DATASET: Begin
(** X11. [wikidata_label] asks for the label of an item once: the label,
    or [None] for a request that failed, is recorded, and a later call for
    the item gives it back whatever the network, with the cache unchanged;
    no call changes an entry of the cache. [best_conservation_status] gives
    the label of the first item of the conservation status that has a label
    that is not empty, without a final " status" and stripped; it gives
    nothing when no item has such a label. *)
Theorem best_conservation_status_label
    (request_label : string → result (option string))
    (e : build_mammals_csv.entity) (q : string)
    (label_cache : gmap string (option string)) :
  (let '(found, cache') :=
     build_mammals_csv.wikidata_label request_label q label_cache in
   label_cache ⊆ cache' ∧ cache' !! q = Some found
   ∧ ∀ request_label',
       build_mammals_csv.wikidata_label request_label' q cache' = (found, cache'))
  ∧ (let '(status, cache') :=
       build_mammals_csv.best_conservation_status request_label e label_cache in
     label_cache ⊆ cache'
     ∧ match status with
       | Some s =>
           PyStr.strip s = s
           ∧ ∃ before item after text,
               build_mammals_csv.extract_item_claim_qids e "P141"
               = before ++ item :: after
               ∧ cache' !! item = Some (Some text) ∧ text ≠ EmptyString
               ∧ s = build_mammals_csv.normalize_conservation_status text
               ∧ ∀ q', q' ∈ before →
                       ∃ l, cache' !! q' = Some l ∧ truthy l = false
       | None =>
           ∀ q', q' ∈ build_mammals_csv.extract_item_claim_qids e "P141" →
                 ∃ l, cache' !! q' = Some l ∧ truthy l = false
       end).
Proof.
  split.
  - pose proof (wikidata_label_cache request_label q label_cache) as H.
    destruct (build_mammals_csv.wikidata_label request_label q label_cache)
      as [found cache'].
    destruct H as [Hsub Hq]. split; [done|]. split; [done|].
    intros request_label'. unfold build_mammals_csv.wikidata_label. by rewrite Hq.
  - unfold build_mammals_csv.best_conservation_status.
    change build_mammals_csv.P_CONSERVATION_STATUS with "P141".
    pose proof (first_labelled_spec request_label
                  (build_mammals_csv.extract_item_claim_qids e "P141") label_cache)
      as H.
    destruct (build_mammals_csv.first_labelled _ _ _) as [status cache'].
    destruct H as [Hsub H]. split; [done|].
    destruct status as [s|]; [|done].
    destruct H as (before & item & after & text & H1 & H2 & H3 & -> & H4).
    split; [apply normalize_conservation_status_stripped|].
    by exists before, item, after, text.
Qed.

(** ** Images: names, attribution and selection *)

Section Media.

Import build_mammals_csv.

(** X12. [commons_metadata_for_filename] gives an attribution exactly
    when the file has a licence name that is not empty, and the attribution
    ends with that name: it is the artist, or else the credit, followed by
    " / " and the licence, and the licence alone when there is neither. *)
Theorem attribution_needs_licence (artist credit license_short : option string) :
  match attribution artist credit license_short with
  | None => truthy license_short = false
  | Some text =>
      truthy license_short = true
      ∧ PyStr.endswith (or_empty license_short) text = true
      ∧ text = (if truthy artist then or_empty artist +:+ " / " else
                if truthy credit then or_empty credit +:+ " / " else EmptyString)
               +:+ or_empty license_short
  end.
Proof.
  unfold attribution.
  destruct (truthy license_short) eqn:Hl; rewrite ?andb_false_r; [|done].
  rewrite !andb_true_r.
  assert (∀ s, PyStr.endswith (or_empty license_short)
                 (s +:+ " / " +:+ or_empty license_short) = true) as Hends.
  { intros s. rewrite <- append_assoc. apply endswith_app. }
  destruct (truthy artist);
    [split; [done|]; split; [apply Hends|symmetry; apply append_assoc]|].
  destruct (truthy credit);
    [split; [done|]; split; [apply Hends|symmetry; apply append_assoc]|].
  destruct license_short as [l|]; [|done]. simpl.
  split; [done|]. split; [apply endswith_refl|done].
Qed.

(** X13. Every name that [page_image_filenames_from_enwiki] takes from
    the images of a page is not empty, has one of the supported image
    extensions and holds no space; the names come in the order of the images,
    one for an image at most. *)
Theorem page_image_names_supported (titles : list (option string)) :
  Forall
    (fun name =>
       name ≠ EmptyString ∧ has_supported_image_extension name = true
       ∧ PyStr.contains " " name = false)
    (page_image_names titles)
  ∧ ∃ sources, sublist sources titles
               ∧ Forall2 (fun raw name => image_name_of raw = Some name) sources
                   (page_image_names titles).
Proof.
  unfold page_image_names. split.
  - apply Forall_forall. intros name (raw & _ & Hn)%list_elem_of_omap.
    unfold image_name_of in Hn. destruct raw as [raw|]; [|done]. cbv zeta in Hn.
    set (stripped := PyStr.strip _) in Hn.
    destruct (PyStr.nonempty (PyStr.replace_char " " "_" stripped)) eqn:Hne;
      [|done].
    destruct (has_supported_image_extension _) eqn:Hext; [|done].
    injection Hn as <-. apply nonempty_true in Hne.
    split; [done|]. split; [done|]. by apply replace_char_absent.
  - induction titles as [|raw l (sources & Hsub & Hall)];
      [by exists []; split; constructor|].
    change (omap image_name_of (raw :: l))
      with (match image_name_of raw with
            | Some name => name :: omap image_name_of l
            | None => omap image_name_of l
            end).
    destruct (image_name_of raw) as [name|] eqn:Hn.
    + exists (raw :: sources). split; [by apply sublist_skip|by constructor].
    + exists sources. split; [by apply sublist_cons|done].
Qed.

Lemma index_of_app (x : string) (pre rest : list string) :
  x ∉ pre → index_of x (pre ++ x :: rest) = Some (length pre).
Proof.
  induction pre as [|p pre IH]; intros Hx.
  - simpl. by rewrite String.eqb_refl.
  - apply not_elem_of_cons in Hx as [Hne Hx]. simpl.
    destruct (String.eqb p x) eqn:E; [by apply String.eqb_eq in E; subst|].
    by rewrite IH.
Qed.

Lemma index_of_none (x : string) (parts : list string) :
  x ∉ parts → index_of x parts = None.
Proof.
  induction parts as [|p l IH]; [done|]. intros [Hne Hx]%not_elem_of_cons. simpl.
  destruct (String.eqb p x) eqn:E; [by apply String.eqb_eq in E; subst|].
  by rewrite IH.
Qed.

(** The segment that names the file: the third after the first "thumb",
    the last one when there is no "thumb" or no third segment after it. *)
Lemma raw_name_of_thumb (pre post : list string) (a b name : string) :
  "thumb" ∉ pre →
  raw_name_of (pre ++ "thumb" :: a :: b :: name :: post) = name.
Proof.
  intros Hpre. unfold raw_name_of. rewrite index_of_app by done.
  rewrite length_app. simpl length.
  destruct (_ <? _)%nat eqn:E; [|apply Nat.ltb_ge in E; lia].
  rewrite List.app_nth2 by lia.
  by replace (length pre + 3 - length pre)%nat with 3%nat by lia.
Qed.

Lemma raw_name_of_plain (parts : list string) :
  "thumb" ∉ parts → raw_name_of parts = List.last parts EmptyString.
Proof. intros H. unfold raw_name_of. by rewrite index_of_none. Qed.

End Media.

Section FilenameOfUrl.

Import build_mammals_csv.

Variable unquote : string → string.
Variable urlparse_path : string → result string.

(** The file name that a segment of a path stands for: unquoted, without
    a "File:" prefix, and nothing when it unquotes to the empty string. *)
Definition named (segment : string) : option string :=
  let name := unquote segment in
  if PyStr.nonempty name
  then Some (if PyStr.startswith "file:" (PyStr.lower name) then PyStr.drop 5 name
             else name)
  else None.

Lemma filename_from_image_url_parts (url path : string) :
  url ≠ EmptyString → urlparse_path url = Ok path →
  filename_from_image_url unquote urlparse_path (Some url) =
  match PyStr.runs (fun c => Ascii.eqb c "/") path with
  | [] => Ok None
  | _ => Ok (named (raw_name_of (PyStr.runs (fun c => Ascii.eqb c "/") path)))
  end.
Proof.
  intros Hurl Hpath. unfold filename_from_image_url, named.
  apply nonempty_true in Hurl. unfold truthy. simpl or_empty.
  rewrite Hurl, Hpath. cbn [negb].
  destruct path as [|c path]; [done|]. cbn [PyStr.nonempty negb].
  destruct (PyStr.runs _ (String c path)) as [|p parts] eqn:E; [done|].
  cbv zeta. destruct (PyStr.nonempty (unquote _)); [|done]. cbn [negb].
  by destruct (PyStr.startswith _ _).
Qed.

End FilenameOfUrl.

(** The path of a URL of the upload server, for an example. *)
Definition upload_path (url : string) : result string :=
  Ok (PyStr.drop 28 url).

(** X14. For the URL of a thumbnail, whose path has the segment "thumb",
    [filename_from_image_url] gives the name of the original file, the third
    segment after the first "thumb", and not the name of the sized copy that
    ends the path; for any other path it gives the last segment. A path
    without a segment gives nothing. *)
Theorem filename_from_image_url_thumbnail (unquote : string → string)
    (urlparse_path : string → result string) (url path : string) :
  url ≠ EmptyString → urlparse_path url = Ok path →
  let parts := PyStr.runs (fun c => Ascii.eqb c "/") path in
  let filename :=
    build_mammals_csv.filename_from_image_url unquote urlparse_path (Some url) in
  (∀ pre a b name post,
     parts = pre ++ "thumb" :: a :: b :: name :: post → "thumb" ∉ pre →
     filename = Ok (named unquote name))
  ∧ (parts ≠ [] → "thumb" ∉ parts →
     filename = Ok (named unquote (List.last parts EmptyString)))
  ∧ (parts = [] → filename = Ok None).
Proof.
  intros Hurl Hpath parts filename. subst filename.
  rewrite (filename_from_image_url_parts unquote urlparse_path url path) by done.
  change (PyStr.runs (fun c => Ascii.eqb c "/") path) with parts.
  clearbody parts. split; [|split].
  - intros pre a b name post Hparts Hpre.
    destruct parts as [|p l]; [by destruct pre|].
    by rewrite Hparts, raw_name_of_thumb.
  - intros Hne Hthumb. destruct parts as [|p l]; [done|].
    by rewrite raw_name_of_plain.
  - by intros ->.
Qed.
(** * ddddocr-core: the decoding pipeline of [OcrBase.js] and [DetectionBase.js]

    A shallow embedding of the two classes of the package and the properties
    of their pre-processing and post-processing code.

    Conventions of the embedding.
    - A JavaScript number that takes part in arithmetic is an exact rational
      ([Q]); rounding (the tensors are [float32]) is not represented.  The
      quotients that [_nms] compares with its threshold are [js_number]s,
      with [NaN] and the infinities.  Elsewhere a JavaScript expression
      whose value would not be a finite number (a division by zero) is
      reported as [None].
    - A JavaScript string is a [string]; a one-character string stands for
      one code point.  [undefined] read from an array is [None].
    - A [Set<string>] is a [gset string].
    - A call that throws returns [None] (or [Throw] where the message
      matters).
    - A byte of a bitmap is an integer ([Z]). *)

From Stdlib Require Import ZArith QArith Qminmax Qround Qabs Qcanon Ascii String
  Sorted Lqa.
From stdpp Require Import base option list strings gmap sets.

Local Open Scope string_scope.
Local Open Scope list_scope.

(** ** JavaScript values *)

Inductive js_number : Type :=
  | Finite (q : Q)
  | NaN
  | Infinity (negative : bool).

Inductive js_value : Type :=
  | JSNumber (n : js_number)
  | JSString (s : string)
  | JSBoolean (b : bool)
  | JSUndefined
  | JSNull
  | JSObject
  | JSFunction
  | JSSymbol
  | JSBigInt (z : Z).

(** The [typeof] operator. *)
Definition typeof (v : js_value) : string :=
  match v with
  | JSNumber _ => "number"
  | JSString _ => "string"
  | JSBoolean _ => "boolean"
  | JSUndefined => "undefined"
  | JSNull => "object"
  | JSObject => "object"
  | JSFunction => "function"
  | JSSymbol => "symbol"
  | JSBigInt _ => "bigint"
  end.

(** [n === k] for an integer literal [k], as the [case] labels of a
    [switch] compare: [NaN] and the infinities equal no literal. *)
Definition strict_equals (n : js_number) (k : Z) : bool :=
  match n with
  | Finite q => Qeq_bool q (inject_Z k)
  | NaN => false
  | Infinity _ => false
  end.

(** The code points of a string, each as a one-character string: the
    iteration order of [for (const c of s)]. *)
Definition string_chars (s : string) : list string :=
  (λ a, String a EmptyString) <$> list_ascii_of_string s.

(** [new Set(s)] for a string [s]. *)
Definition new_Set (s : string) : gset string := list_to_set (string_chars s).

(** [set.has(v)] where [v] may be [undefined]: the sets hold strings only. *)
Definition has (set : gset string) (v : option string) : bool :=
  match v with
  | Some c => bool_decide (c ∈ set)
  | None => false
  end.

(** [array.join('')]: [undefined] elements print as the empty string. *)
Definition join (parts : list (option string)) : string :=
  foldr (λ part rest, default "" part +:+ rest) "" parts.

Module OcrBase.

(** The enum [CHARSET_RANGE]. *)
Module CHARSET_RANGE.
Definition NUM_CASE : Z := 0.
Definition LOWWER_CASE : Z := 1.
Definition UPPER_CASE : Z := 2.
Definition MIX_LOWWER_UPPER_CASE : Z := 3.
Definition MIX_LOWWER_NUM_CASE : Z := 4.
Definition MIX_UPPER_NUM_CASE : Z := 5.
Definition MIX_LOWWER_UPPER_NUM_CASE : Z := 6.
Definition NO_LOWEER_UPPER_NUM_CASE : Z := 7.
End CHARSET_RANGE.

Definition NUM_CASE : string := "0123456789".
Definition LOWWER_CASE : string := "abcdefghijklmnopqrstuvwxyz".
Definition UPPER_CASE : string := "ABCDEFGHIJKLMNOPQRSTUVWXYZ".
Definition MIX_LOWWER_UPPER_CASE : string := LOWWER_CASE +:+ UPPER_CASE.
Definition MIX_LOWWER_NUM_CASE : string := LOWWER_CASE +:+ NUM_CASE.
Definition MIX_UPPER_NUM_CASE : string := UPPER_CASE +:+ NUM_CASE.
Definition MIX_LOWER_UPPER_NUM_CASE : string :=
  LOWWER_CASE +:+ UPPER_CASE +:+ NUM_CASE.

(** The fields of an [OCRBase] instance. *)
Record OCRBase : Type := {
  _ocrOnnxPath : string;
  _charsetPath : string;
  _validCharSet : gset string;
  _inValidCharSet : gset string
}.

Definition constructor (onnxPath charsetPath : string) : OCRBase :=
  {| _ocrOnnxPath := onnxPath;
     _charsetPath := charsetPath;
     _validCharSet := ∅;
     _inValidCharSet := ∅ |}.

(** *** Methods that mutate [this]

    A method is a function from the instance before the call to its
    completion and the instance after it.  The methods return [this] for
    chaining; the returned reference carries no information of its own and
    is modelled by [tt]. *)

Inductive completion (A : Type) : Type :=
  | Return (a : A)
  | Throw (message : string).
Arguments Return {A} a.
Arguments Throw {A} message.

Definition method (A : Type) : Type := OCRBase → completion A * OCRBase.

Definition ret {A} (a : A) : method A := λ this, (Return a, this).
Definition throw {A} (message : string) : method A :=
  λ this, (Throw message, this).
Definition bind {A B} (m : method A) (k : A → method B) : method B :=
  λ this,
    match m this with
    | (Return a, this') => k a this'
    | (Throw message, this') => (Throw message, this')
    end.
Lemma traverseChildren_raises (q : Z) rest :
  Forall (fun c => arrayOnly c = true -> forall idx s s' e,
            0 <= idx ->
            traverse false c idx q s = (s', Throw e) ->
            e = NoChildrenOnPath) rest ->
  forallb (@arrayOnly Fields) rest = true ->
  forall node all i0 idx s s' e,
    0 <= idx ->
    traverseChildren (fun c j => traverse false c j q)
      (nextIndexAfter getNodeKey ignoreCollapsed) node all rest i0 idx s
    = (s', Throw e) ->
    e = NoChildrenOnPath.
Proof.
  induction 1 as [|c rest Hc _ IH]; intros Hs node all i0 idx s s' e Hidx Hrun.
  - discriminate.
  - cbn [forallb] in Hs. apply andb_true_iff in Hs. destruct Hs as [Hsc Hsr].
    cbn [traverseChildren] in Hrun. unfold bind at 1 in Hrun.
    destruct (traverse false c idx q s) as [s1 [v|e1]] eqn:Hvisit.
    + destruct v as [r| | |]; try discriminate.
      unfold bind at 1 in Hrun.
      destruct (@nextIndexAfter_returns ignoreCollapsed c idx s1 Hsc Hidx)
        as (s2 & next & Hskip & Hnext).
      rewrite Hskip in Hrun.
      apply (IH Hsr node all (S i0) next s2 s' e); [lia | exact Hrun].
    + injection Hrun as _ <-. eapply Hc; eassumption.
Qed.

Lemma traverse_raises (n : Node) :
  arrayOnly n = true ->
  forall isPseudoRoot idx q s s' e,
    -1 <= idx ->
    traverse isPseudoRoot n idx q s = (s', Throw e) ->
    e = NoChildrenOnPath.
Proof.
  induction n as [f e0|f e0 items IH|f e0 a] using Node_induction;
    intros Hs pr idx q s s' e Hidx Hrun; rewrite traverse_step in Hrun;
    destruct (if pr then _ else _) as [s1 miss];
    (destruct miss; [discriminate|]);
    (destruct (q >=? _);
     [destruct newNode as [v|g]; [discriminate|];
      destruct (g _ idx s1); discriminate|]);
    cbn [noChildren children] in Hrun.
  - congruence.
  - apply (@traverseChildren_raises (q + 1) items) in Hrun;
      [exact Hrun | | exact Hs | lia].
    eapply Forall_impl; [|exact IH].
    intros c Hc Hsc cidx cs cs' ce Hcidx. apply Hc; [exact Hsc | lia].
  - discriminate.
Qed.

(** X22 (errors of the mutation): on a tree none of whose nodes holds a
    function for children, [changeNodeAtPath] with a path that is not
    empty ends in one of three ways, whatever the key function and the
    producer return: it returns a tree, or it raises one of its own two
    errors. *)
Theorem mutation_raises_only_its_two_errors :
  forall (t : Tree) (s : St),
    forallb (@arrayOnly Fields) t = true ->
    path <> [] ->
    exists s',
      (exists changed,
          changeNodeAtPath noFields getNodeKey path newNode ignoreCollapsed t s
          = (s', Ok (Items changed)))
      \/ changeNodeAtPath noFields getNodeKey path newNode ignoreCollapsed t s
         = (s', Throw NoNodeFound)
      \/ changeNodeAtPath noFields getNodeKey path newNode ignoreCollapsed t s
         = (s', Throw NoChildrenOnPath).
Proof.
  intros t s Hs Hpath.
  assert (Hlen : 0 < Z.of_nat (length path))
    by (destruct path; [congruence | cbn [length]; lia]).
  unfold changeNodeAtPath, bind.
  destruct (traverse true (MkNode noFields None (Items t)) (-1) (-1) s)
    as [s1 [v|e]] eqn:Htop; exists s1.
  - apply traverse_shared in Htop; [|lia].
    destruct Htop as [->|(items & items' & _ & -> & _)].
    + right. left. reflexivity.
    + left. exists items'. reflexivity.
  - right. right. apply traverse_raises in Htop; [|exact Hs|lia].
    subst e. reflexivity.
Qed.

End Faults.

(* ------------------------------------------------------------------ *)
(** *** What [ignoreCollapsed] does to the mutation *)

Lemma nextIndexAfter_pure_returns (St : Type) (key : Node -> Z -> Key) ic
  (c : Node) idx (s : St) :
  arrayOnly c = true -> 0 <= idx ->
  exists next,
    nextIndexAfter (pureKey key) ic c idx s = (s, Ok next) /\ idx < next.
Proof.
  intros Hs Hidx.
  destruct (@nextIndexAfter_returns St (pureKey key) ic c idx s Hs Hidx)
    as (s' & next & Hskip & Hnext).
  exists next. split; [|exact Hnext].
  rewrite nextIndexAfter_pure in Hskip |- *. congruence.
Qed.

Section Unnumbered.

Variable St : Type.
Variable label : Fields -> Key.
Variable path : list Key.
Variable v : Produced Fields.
DATASET: End
Ascertain the number of lines in the entries that include the word "sources", and report only that number.

5